[Dataset entries]
════

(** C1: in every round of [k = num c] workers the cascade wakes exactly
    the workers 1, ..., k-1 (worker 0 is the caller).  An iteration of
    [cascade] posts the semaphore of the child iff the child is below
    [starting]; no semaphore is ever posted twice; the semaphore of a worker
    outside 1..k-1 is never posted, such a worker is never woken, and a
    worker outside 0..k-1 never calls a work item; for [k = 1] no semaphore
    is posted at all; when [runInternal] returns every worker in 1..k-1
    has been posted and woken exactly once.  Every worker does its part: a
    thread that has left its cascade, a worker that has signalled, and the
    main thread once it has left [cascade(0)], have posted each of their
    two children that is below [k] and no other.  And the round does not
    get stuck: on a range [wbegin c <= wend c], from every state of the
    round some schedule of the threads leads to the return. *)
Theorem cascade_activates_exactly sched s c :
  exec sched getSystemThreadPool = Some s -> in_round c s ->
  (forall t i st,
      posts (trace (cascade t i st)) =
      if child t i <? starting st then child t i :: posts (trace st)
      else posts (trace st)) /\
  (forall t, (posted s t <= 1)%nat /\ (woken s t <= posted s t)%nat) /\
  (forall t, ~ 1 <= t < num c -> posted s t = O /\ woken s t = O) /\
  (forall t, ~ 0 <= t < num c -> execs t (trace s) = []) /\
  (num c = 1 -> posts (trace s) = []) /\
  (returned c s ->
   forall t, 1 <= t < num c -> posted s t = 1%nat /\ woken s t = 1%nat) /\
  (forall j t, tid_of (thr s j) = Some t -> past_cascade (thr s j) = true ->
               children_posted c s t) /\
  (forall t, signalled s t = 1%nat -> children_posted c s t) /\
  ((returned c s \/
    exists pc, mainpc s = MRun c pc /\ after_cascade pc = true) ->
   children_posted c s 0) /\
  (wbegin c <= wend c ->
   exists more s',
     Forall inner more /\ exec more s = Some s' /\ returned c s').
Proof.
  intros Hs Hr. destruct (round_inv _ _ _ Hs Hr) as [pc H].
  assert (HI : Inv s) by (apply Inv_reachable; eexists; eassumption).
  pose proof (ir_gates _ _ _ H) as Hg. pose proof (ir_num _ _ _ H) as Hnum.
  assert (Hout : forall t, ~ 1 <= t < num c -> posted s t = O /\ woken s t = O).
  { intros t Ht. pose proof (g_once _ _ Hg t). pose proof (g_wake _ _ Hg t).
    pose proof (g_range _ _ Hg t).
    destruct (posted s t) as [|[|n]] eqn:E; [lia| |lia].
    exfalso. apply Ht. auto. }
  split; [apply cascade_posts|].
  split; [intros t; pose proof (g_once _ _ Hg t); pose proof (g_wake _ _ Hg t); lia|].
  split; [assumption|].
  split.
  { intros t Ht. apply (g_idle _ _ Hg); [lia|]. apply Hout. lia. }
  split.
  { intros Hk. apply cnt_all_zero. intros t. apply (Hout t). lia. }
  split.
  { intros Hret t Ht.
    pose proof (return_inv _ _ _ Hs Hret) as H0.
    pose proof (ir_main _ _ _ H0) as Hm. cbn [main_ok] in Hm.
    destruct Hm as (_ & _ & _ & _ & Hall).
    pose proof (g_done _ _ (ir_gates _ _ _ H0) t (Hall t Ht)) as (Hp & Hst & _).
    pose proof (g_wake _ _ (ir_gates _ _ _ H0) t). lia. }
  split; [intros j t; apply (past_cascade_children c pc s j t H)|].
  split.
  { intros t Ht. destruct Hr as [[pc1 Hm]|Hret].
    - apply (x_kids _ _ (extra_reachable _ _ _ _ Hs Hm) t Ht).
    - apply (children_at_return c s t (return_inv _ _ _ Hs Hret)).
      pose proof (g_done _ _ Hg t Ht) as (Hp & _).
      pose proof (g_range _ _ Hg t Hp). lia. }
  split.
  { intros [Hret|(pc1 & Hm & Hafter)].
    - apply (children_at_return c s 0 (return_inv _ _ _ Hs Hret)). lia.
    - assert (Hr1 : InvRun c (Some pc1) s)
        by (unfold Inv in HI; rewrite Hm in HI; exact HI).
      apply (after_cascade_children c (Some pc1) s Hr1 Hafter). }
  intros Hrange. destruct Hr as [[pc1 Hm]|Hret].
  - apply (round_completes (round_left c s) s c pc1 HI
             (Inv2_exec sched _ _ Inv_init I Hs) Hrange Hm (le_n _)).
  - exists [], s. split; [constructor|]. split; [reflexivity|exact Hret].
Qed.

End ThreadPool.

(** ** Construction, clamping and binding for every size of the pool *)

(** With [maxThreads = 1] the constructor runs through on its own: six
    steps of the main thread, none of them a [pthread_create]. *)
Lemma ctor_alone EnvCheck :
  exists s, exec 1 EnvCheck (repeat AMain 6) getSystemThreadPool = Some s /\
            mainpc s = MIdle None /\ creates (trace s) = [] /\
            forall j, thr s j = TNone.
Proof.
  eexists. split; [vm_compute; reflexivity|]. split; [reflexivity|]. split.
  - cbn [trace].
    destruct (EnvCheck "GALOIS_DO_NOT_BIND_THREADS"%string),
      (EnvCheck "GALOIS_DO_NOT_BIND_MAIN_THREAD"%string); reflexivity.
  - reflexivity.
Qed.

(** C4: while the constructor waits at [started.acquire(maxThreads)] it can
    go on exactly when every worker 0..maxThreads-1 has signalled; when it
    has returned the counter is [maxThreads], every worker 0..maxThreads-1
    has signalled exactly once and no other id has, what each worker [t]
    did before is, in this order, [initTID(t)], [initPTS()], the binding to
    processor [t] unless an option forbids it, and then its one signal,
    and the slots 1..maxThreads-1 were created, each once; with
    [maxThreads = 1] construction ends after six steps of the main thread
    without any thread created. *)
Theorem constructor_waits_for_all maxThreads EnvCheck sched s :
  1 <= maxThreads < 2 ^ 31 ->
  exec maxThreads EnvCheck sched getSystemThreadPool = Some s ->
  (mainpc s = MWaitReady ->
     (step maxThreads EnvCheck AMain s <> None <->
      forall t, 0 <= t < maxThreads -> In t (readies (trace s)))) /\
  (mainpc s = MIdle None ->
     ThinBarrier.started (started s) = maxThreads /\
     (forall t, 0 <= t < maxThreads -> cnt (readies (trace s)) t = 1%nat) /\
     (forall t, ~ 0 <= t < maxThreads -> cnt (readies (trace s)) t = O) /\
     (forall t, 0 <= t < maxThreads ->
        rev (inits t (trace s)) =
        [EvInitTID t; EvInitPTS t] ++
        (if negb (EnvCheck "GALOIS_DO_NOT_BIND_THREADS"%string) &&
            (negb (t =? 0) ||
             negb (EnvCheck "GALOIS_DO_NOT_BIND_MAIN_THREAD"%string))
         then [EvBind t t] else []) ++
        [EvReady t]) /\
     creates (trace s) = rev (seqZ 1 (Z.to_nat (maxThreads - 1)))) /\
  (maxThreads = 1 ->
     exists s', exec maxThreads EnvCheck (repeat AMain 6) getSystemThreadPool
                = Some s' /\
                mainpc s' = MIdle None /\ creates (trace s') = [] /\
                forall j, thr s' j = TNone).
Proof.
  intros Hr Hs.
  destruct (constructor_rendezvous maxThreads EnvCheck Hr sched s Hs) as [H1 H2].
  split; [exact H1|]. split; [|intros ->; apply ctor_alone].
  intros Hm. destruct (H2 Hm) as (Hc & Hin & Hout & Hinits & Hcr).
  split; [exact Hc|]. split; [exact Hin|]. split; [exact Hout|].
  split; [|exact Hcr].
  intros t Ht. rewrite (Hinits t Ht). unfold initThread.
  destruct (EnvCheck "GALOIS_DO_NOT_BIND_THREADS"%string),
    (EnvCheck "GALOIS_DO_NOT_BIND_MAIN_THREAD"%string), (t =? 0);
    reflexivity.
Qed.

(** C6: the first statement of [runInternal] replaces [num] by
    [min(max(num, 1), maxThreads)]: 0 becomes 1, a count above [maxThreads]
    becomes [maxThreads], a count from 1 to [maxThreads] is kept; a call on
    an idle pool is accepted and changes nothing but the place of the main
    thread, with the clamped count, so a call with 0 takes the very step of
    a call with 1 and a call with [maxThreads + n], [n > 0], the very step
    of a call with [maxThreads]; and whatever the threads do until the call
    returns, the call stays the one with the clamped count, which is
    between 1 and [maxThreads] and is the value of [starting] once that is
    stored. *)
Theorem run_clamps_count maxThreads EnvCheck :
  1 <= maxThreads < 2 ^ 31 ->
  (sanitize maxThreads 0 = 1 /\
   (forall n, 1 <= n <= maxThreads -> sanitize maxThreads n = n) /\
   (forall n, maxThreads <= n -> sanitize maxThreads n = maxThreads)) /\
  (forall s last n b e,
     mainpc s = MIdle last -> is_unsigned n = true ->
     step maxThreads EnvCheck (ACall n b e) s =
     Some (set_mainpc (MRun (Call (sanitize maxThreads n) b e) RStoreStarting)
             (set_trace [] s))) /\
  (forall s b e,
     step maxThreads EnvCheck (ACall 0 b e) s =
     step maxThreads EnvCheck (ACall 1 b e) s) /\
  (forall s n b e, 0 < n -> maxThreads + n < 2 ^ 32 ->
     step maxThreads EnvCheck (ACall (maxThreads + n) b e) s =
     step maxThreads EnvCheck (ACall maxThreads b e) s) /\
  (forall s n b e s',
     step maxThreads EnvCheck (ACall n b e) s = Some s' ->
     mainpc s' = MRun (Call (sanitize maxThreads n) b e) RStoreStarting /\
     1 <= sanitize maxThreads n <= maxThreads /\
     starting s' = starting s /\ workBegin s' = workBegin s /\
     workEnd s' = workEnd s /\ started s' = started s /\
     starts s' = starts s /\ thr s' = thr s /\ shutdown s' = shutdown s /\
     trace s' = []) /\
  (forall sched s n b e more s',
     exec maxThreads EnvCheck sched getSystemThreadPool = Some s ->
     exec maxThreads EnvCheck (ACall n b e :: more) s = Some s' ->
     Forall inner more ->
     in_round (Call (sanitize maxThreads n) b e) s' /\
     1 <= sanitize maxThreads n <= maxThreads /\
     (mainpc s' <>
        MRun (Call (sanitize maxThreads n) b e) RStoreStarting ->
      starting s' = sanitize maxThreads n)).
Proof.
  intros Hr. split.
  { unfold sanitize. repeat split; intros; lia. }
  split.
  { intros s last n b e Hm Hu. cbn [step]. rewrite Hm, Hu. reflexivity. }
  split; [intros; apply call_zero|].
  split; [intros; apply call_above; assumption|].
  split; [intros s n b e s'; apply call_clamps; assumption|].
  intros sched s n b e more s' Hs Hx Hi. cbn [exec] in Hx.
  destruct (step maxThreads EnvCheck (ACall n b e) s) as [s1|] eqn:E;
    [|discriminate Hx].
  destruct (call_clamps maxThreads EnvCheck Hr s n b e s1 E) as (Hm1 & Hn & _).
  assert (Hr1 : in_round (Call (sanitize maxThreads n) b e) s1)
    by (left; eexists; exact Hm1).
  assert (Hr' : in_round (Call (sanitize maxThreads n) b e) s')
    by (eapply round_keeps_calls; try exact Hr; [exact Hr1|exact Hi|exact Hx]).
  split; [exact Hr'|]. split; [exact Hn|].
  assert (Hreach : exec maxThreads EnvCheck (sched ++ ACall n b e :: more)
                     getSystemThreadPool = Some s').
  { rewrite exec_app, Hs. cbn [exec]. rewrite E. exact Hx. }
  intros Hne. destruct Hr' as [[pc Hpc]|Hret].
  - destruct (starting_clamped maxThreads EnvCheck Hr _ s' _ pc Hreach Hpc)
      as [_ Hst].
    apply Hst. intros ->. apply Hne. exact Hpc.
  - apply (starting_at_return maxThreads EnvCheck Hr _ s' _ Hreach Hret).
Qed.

════

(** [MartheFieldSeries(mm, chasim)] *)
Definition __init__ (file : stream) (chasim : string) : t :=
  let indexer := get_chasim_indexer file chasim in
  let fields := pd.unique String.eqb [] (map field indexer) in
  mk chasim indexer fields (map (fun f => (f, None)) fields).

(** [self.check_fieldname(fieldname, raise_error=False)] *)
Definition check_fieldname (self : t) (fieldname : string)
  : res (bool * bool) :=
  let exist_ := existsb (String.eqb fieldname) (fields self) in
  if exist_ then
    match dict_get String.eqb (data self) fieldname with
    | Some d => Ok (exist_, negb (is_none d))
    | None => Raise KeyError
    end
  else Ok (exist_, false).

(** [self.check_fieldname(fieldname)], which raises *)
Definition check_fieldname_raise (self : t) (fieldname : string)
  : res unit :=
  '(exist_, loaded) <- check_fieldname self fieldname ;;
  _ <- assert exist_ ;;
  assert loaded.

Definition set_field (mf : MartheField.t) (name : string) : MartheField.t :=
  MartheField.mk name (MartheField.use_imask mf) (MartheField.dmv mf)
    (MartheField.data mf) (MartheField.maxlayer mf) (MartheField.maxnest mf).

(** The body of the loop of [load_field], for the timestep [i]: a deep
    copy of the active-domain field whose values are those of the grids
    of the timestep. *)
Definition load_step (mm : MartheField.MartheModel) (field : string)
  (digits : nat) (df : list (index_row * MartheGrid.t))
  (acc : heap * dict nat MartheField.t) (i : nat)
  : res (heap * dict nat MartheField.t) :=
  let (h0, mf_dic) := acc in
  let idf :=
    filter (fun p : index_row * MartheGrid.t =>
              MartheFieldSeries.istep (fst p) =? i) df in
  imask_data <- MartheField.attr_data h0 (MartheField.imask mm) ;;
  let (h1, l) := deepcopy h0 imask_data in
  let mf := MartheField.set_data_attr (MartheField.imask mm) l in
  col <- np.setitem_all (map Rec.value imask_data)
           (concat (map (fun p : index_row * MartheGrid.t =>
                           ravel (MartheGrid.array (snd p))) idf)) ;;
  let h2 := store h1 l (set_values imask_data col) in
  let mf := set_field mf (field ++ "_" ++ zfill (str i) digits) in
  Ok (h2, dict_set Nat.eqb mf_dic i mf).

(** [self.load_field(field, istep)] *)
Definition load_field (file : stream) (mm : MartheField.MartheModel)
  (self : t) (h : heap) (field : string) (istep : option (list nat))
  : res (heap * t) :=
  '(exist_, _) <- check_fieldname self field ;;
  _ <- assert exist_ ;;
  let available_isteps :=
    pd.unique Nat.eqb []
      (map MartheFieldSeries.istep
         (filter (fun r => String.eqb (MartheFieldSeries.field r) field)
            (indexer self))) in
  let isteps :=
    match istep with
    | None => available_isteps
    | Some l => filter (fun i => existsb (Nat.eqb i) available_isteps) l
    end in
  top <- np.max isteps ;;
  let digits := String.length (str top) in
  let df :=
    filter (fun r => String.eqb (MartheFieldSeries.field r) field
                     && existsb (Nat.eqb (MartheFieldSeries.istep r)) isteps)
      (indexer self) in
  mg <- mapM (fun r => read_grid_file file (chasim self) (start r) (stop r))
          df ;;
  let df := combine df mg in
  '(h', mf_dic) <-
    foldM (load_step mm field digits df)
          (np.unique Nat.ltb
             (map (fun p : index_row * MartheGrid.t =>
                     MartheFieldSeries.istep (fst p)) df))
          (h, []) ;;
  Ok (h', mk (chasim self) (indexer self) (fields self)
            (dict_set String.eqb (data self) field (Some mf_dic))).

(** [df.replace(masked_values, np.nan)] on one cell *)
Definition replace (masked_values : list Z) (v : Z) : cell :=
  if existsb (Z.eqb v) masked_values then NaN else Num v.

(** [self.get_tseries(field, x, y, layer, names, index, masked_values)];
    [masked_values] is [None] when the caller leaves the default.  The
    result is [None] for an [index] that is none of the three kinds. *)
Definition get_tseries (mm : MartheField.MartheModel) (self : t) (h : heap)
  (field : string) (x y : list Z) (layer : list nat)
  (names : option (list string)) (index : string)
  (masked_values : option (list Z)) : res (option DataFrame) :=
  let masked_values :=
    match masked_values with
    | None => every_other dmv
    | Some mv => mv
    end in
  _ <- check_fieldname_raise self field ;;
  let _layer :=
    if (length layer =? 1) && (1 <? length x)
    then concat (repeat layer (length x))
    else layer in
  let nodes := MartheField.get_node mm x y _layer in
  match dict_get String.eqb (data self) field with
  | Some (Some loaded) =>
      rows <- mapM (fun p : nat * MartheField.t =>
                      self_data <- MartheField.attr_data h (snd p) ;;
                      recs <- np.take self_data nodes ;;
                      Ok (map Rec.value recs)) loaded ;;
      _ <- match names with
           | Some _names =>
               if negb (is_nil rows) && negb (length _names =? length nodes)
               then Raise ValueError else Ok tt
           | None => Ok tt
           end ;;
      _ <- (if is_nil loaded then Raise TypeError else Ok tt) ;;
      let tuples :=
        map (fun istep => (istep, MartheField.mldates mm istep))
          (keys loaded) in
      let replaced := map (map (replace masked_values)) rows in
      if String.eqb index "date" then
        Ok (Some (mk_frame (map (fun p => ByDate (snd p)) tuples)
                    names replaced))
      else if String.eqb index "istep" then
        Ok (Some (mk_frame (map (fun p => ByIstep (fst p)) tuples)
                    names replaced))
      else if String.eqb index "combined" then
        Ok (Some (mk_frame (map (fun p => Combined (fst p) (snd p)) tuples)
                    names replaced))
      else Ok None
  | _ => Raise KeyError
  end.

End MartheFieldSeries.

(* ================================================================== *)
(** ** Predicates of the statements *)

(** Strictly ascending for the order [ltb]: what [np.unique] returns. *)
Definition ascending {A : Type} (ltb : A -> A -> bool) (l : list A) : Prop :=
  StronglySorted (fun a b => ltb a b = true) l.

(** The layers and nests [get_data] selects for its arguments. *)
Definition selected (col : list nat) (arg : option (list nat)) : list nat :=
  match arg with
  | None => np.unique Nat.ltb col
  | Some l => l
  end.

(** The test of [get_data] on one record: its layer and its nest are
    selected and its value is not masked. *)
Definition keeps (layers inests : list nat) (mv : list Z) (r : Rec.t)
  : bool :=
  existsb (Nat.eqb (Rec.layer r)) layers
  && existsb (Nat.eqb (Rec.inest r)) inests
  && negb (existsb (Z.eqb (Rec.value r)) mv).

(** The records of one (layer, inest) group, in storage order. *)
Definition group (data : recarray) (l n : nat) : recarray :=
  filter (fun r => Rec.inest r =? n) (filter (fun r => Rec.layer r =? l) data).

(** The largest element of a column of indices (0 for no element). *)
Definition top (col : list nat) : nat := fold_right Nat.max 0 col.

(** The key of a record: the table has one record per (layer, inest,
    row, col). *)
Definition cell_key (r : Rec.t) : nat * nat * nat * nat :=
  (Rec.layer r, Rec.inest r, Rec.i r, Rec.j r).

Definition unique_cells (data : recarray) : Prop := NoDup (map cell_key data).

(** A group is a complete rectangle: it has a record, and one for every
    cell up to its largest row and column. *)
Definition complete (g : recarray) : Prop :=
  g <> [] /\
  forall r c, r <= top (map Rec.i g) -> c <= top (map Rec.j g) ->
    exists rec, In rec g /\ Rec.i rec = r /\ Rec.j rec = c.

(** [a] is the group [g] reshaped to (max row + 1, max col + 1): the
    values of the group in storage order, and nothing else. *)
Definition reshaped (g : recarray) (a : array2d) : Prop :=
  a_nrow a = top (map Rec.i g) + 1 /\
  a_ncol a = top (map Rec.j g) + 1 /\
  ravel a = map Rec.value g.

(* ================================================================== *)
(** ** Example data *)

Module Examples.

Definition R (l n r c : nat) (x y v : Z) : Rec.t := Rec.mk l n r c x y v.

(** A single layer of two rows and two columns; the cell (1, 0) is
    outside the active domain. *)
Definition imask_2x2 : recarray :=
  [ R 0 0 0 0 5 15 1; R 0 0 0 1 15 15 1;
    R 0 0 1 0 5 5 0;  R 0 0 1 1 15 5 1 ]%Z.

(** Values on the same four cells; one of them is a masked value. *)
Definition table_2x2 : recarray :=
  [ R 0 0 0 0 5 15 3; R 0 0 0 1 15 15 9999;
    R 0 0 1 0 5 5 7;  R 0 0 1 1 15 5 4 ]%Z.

════

Where a line of the data contains "Hreach", copy that line.

§ **Result of the task**
  assert (Hreach : exec maxThreads EnvCheck (sched ++ ACall n b e :: more)
  - destruct (starting_clamped maxThreads EnvCheck Hr _ s' _ pc Hreach Hpc)
  - apply (starting_at_return maxThreads EnvCheck Hr _ s' _ Hreach Hret).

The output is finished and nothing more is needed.